Abstract. Tensors, or multidimensional arrays, are a natural way to represent high-dimensional data arising in a multitude of applications. Tensor decompositions, such as the CANDECOMP/PARAFAC, Tucker, and Tensor Train models, help to identify latent structure, achieve data compression, and enable other tools of scientific and data analysis. This minisymposium explores recent advances in algorithms for computing tensor decompositions, parallel algorithms for computing key tensor decomposition kernels, and applications of these methods to scientific and data analysis use-cases.
Abstract. Data sets from many applications can be represented as count tensors. As such tensors grow larger and increasingly elaborate, more sophisticated algorithms are required to enable accurate CP decompositions of these tensors. Recent work has demonstrated that CP-POPT-GDGN, an all–at–once algorithm for count tensor decomposition that utilizes a generalized damped Gauss-Newton method, typically achieves more accurate decompositions than earlier count tensor decomposition algorithms, including CP-APR. In this work, we consider a distributed memory implementation of CP-POPT-GDGN, and discuss its scalability. This implementation allows us to compute CP decompositions in an amount of time comparable to that required by a distributed memory implementation of CP--APR, when using the same computing resources.
Abstract. CP decomposition (CPD) is prevalent in chemometrics, signal processing, data mining and many more fields. While a plethora of algorithms have been proposed to compute the CPD, alternating least squares (ALS) still remains one of the most widely used algorithm for computing the decomposition. Recent works have shown that ALS suffers from slow convergence when the CP factors become collinear (also known as the swamp phenomenon). Several attempts have been made to overcome this issue through incorporating techniques like line search, pivoting in the ALS algorithm. We propose a new algorithm which minimizes a different objective function via alternating optimization leading to a sequence of better conditioned iterates of the CP factors, alleviating the swamp phenomenon. Alternating optimization of this new objective leads to simple updates to the factor matrices with the same asymptotic computational cost as ALS. We show that a subsweep of this algorithm can achieve a superlinear convergence rate for CPD with known rank and verify it experimentally. We further introduce a formulation which generalizes our approach to interpolate between updates corresponding to the ALS and the new algorithm to manage the tradeoff between stability and fitness of the decomposition for approximation problems. Our experimental results show that for approximate CPD, this algorithm and its variants converge to a better conditioned decomposition with a small change in fitness as compared to the ALS.
Abstract. The PARAFAC2 model is a powerful method to analyse multiway measurements with variations across one mode.
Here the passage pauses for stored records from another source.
Lemma In_get k (m : Map) v : List.NoDup (map fst m) -> In (k, v) m -> get k m = Some v.
Proof.
  induction m as [|[k' w] m IH]; [done|]. simpl. intros Hnd [[= -> ->]|Hin]; inversion_clear Hnd as [|? ? Hk Hm].
  - by rewrite bool_decide_true.
  - case_bool_decide as E; [subst; destruct Hk; by apply (in_map fst _ (k, v))|by apply IH].
Qed.

Lemma get_None k (m : Map) : get k m = None <-> ~ In k (map fst m).
Proof.
  induction m as [|[k' w] m IH]; [split; [by intros _ []|done]|]. simpl. case_bool_decide as E.
  - split; [done|]. intros Hn. destruct Hn. by left.
  - rewrite IH. split; [intros Hn [|]; [done|by apply Hn]|naive_solver].
Qed.

Lemma get_key k (m : Map) v : get k m = Some v -> In k (map fst m).
Proof. intros Hg%get_In. by apply (in_map fst) in Hg. Qed.

Lemma get_insert k k' v (m : Map) : get k (insert k' v m) = if bool_decide (k' = k) then Some v else get k m.
Proof.
  induction m as [|[k2 w] m IH]; [done|]. simpl. destruct (decide (k2 = k')) as [->|Hne].
  - rewrite (bool_decide_true (k' = k')) by done. simpl. by case_bool_decide.
  - rewrite (bool_decide_false (k2 = k')) by done. simpl. rewrite IH. repeat case_bool_decide; congruence.
Qed.

Lemma insert_keys k v (m : Map) : map fst (insert k v m) = if contains_key m k then map fst m else map fst m ++ [k].
Proof.
  unfold contains_key. induction m as [|[k' w] m IH]; [done|]. simpl. case_bool_decide as E; [done|].
  simpl. rewrite IH. by destruct (is_some _).
Qed.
The model captures latent factors and allows the factors of one mode to evolve across another, which has proven beneficial for applications in several domains, such as chemometrics, neuroscience and data mining. For example, the PARAFAC2 model can accurately describe chromatographic data despite retention shifts and shape changes of the temporal profiles across samples. A challenge with PARAFAC2, however, is the constant cross-product constraint, which is necessary to ensure a unique decomposition. To impose this constraint, the evolving factor matrices are traditionally modelled implicitly as the product of a shared “coordinate matrix” and a set of orthogonal basis matrices. However, this implicit handling makes it difficult to impose constraints on the evolving factor matrices. In this work, we instead reformulate the regularised PARAFAC2 problem in a form suited for alternating optimisation (AO) with the alternating direction method of multipliers (ADMM), thus making it possible to fit PARAFAC2 models with any proximable constraint on all modes. Using simulated datasets, we show that the proposed scheme is accurate, flexible in terms of constraints and computationally efficient. Finally, we use our method in a real-world chromatography application and show that constraining all modes to be non-negative improves the interpretability of the extracted components.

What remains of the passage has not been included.